Showing posts with label In the Life. Show all posts
Showing posts with label In the Life. Show all posts

Wednesday, January 11, 2023

How I Became An "In The Life" Contributor


How I came to write about the Harlem Renaissance writer and artist Richard Bruce Nugent for Joseph Beam's 1986 anthology, In the Life, is an interesting story.

Joe, who worked at a gay bookstore in Philadelphia called Giovanni's Room, wrote me a fan letter and sent it in care of the New York Native, a weekly gay paper that I wrote for in a freelance capacity in the early eighties.

The bookstore carried the Native which Joe told me he only read if it had an article in it by me. He was admittedly hungry for articles about other black gay men of which there was not that much, particularly in the gay press.

A short time later, Joe asked me to write an article about Bruce Nugent and gave me his phone number in Hoboken, New Jersey. Looking back, Joe probably got the number from Tom Wirth, Nugent's friend and literary executor, who reissued the controversial journal, Fire!!, that Nugent, Langston Hughes, and others put out in the 1920s.

Up to that point, I knew nothing about Nugent. But I took on the assignment and wrote an article in which I tried to put Nugent's life and career within a larger context of what was happening in Harlem and elsewhere, artistically and otherwise.

Years after In the Life came out, I discovered that I'd  been in error when I said that Bruce Nugent was the last living member of the Harlem Renaissance. He wasn't. Dorothy West, also a writer, was still alive when I interviewed him.

Thursday, January 3, 2019

Dorothy Beam, Writer Joe Beam's Mother, Has Died

I just learned via archivist Steven G. Fullwood's Facebook page of the passing of Dorothy Beam on December 26, 2018 at the age of 94. She was the mother of Joseph Beam, the editor of In the Life: A Black Gay Anthology, of which I was a contributor. Joe died in 1988.

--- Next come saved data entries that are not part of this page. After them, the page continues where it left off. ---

(* ===== verification/CanonInvariant.v ===== *)
(** * Invariant of the canonicalisation loop

    Every operation the loop records has the shape its type promises, the root
    process keeps index 0, and every index in a [pending_writes] table points
    at a write operation of the matching list, so [ops.get_mut(op_idx)] never
    misses.  The invariant is proved for the primitive updates and lifted to
    each arm of the loop by proof search in the [canon] hint database. *)
From S2P Require Export Canonicalize.

Create HintDb canon discriminated.

(** ** Shapes of operations *)

Definition rename_args (l : list string) : Prop := ∃ flags, l = ["flags:" +:+ hex_u32 flags].

(** Operations of the fork tree, in [ops]. *)
Definition tree_shape (op : CanonicalOp) : Prop :=
  match op_type op with
  | OpExec =>
      is_Some (tool_hash op) ∧ args op = [] ∧ input_hashes op = [] ∧ output_hashes op = []
  | OpFileRead =>
      (args op = [] ∨ args op = ["mmap"]) ∧
      (∃ o, input_hashes op = [identity o]) ∧ output_hashes op = []
  | OpFileWrite =>
      args op = [] ∧ input_hashes op = [] ∧
      (output_hashes op = [] ∨ ∃ o, output_hashes op = [identity o])
  | OpFileRename =>
      rename_args (args op) ∧
      ∃ o, input_hashes op = [identity o] ∧ output_hashes op = [identity o]
  | OpFileDelete =>
      rename_args (args op) ∧ (∃ o, input_hashes op = [identity o]) ∧ output_hashes op = []
  | OpSystemStateRead =>
      args op = [] ∧ input_hashes op = [SYSTEM_STATE_SENTINEL] ∧ output_hashes op = []
  | OpExit =>
      (args op = [] ∨ ∃ code, args op = ["exit:" +:+ decimal code]) ∧
      input_hashes op = [] ∧ output_hashes op = []
  | _ => False
  end.

(** Operations of external processes, in [external_ops]: no process, no tool. *)
Definition external_shape (op : CanonicalOp) : Prop :=
  process_index op = U32_MAX ∧ tool_hash op = None ∧
  match op_type op with
  | OpExternalFileRead =>
      (args op = [] ∨ args op = ["mmap"]) ∧
      (∃ o, input_hashes op = [identity o]) ∧ output_hashes op = []
  | OpExternalFileWrite =>
      args op = [] ∧ input_hashes op = [] ∧
      (output_hashes op = [] ∨ ∃ o, output_hashes op = [identity o])
  | OpExternalFileRename =>
      rename_args (args op) ∧
      ∃ o, input_hashes op = [identity o] ∧ output_hashes op = [identity o]
  | OpExternalFileDelete =>
      rename_args (args op) ∧ (∃ o, input_hashes op = [identity o]) ∧ output_hashes op = []
  | _ => False
  end.

(** Every entry of [pending] is the index of an operation of type [ty] in [l]. *)
Definition pending_valid (ty : OpType) (pending : gmap (ProcessLifetime * Z) nat)
    (l : list CanonicalOp) : Prop :=
  ∀ k i, pending !! k = Some i → ∃ op, l !! i = Some op ∧ op_type op = ty.

Record canon_inv (root_process : ProcessInstance) (st : CanonState) : Prop := {
  inv_root : process_to_index st !! root_process = Some 0%Z;
  inv_pending : pending_valid OpFileWrite (pending_writes st) (ops st);
  inv_external : pending_valid OpExternalFileWrite (external_pending_writes st) (external_ops st);
  inv_tree : Forall tree_shape (ops st);
  inv_external_shape : Forall external_shape (external_ops st)
}.

(** ** Primitive updates *)

Lemma pending_valid_app ty pending l l' :
  pending_valid ty pending l → pending_valid ty pending (l ++ l').
Proof.
  intros Hv k i Hi. destruct (Hv k i Hi) as (op & Hop & Hty).
  exists op. split; [|done]. by apply lookup_app_l_Some.
Qed.

Lemma pending_valid_insert ty pending l k op :
  pending_valid ty pending l → op_type op = ty →
  pending_valid ty (<[k := length l]> pending) (l ++ [op]).
Proof.
  intros Hv Hty k' i. rewrite lookup_insert. case_decide as Hk.
  - intros [= <-]. exists op. split; [|done]. by rewrite lookup_app_r, Nat.sub_diag by done.
  - intros Hi. by eapply pending_valid_app.
Qed.

Lemma pending_valid_delete ty pending l k :
  pending_valid ty pending l → pending_valid ty (delete k pending) l.
Proof. intros Hv k' i. rewrite lookup_delete_Some. intros [_ Hi]. eauto. Qed.

Lemma pending_valid_resolve ty pending l j o :
  pending_valid ty pending l → pending_valid ty pending (resolve_write j o l).
Proof.
  intros Hv k i Hi. destruct (Hv k i Hi) as (op & Hop & Hty).
  destruct o as [o|]; simpl; [|eauto]. rewrite list_lookup_alter.
  case_decide; subst; rewrite Hop; eauto.
Qed.

Lemma pending_valid_inherit ty pending l parent child :
  pending_valid ty pending l → pending_valid ty (inherit_pending parent child pending) l.
Proof. intros Hv [k fd] i. rewrite lookup_inherit_pending. repeat case_match; naive_solver. Qed.

#[export] Hint Resolve pending_valid_app pending_valid_insert pending_valid_delete
  pending_valid_resolve pending_valid_inherit : canon.

Lemma Forall_snoc_2 {A} (P : A → Prop) l x : Forall P l → P x → Forall P (l ++ [x]).
Proof. intros. apply Forall_app. by repeat constructor. Qed.

(** Closing a write keeps the shape of every operation of the list. *)
Lemma Forall_resolve_write (P : CanonicalOp → Prop) ty pending k l i o :
  pending_valid ty pending l → pending !! k = Some i → Forall P l →
  (∀ op h, op_type op = ty → P op → P (set_output (identity h) op)) →
  Forall P (resolve_write i o l).
Proof.
  intros Hv Hi Hl HP. destruct o as [o|]; [|done]. simpl.
  destruct (Hv k i Hi) as (op & Hop & Hty). apply Forall_alter; [done|].
  intros op' Hop' ?. simplify_eq. by apply HP.
Qed.

Lemma tree_shape_set_output op o :
  op_type op = OpFileWrite → tree_shape op → tree_shape (set_output (identity o) op).
Proof. intros Hty. unfold tree_shape, set_output. simpl. rewrite Hty. naive_solver. Qed.

Lemma external_shape_set_output op o :
  op_type op = OpExternalFileWrite →
  external_shape op → external_shape (set_output (identity o) op).
Proof. intros Hty. unfold external_shape, set_output. simpl. rewrite Hty. naive_solver. Qed.

#[export] Hint Resolve Forall_snoc_2 tree_shape_set_output external_shape_set_output : canon.

Section invariant.
Context (root_process : ProcessInstance).
Abbreviation inv := (canon_inv root_process).

Lemma inv_initial : inv (initial_state root_process).
Proof.
  split; simpl; [apply lookup_singleton_eq| | |constructor..]; intros k i;
    by rewrite lookup_empty.
Qed.

Lemma inv_assign_index p st : inv st → inv (assign_index p st).
Proof.
  intros []. unfold assign_index. destruct (process_to_index st !! p) eqn:Hp; [done|].
  split; simpl; [|done..]. rewrite lookup_insert_ne; [done|congruence].
Qed.

Lemma inv_push_op op st : inv st → tree_shape op → inv (push_op op st).
Proof. intros [] ?. split; simpl; eauto with canon. Qed.

Lemma inv_push_external op st : inv st → external_shape op → inv (push_external op st).
Proof. intros [] ?. split; simpl; eauto with canon. Qed.

Lemma inv_with_tools m st : inv st → inv (with_tools m st).
Proof. by intros []; split. Qed.

Lemma inv_mark_fallback p st : inv st → inv (mark_fallback p st).
Proof. by intros []; split. Qed.

Lemma inv_inherit parent child st :
  inv st → inv (with_pending (inherit_pending parent child (pending_writes st)) st).
Proof. intros []. split; simpl; eauto with canon. Qed.

Lemma inv_push_write k op st :
  inv st → tree_shape op → op_type op = OpFileWrite →
  inv (with_pending (<[k := length (ops st)]> (pending_writes (push_op op st)))
         (push_op op st)).
Proof. intros [] ??. split; simpl; eauto with canon. Qed.

Lemma inv_push_external_write k op st :
  inv st → external_shape op → op_type op = OpExternalFileWrite →
  inv (with_external_pending
         (<[k := length (external_ops st)]> (external_pending_writes (push_external op st)))
         (push_external op st)).
Proof. intros [] ??. split; simpl; eauto with canon. Qed.

Lemma inv_close k i o st :
  inv st → pending_writes st !! k = Some i →
  inv (with_ops (resolve_write i o) (with_pending (delete k (pending_writes st)) st)).
Proof.
  intros [] Hi. split; simpl; eauto with canon.
  eapply Forall_resolve_write; eauto with canon.
Qed.

Lemma inv_external_close k i o st :
  inv st → external_pending_writes st !! k = Some i →
  inv (with_external_ops (resolve_write i o)
         (with_external_pending (delete k (external_pending_writes st)) st)).
Proof.
  intros [] Hi. split; simpl; eauto with canon.
  eapply Forall_resolve_write; eauto with canon.
Qed.
End invariant.

#[export] Hint Resolve inv_initial inv_assign_index inv_push_op inv_push_external
  inv_with_tools inv_mark_fallback inv_inherit inv_push_write inv_push_external_write
  inv_close inv_external_close : canon.

(** The operations the arms build have their shape. *)
#[export] Hint Extern 2 (tree_shape _) =>
  (unfold tree_shape, rename_args; simpl; eauto 10) : canon.
#[export] Hint Extern 2 (external_shape _) =>
  (unfold external_shape, rename_args; simpl; eauto 10) : canon.
#[export] Hint Extern 1 (op_type _ = _) => reflexivity : canon.

(** ** The arms of the loop *)

(** Opens the definitions of the arms and splits on their guards. *)
Ltac canon_arm :=
  unfold on_exec, on_fork, on_open, on_mmap, on_close, on_rename, on_unlink, on_exit;
  cbv zeta; repeat case_match.

Section loop.
Context (root_process : ProcessInstance) (watch_prefixes : list string).

Lemma inv_event st event :
  canon_inv root_process st →
  canon_inv root_process (canonicalize_event root_process watch_prefixes st event).
Proof.
  intros Hinv. destruct event; unfold canonicalize_event; canon_arm; eauto 8 with canon.
Qed.

Lemma inv_run events :
  canon_inv root_process (run_events root_process watch_prefixes events).
Proof.
  unfold run_events. assert (Hinv := inv_initial root_process). revert Hinv.
  generalize (initial_state root_process).
  induction events as [|e events IH]; intros st Hst; simpl; [done|].
  apply IH. by apply inv_event.
Qed.

(** C11. Type invariant of the loop: after any trace every recorded operation
    has the shape of its type (an external one names no process and no tool),
    the root process has index 0, and every pending write of a descriptor is
    the index of a write operation. *)
Theorem canon_inv_run events :
  canon_inv root_process (run_events root_process watch_prefixes events).
Proof. apply inv_run. Qed.
End loop.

A memorial service for Mrs. Beam is set for Wednesday, January 9, 2019, at 11 a.m., at the Vine Memorial Baptist Church, 5600 West Girard Avenue, Philadelphia, Pennsylvania.

R.I.P. Mrs. Beam.

Saturday, November 7, 2015

My First Trip To Philadelphia, 1985

It was thirty years ago this past September that I was invited by Joe Beam to a poetry reading in Philadelphia featuring Essex Hemphill and Pat Parker (both, like Joe, now deceased). It was my first trip to Philadelphia (I got there via Amtrak). It was also at this time that Joe showed me the typescript of his groundbreaking anthology about black gay men, In the Life. I became a contributor to the book.

A year or so earlier, Joe sent me the book's Introduction. He wanted me to read it and make any suggestions. I remember it being very long. I'm sure I made several suggestions but the only one that sticks out is my suggestion that he begin the Introduction at a particular point in the text. He took my advice which is why the Intro begins where it does.

Friday, June 5, 2009

When Black Gay Arts Thrived

Much has been written and said about the Harlem Renaissance of the 1920s and the Black Arts Movement of the 1960s. However, very little has been written about another black arts movement that occurred among black gays and lesbians mainly here in New York. As you may know, the '80s was a frightening time because of the burgeoning AIDS crisis. But it was also a very creative period for black gays and lesbians in all the arts: fiction, the theatre, photography, music, dance, film, and art.
Out of this period came such notables as Assotto Saint, Melvin Dixon, Marlon Riggs, Joseph Beam, Barbara Smith, Audre Lorde, Essex Hemphill to name a few.
Unfortunately, most of the male individuals are now dead, victims of the AIDS epidemic. They left behind, however, a body of work that revealed a promising talent that was cut short.
Also, at that time numerous literary journals began to emerge: Other Countries Journal, Habari Daftari, BLK, Pyramid Periodical, In the Life: A Black Gay Anthology, etc.
From 1983 to 1988, I wrote for the now-defunct weekly newspaper, the New York Native. Most of the articles I contributed focused on the black gay and lesbian community. So I got the opportunity to interview and write about many of the participants of this movement. A few of them like Assotto Saint became friends. So whenever I see them mentioned in an article or book, my mind goes back to when I spoke to them on the phone or attended one of their readings or ate dinner with them. For me they will always be more than just a name on a printed page.
Just as Edmund White and Felice Picano have kept the memory of the members of the Violet Quill writing group alive, so too should the names and the work of the aforementioned writers be memorialized.
Eventually someone will write a memoir or critique of the black gay arts movement. I hope I will be able to share my thoughts and memories as well as documentary material with that scholar.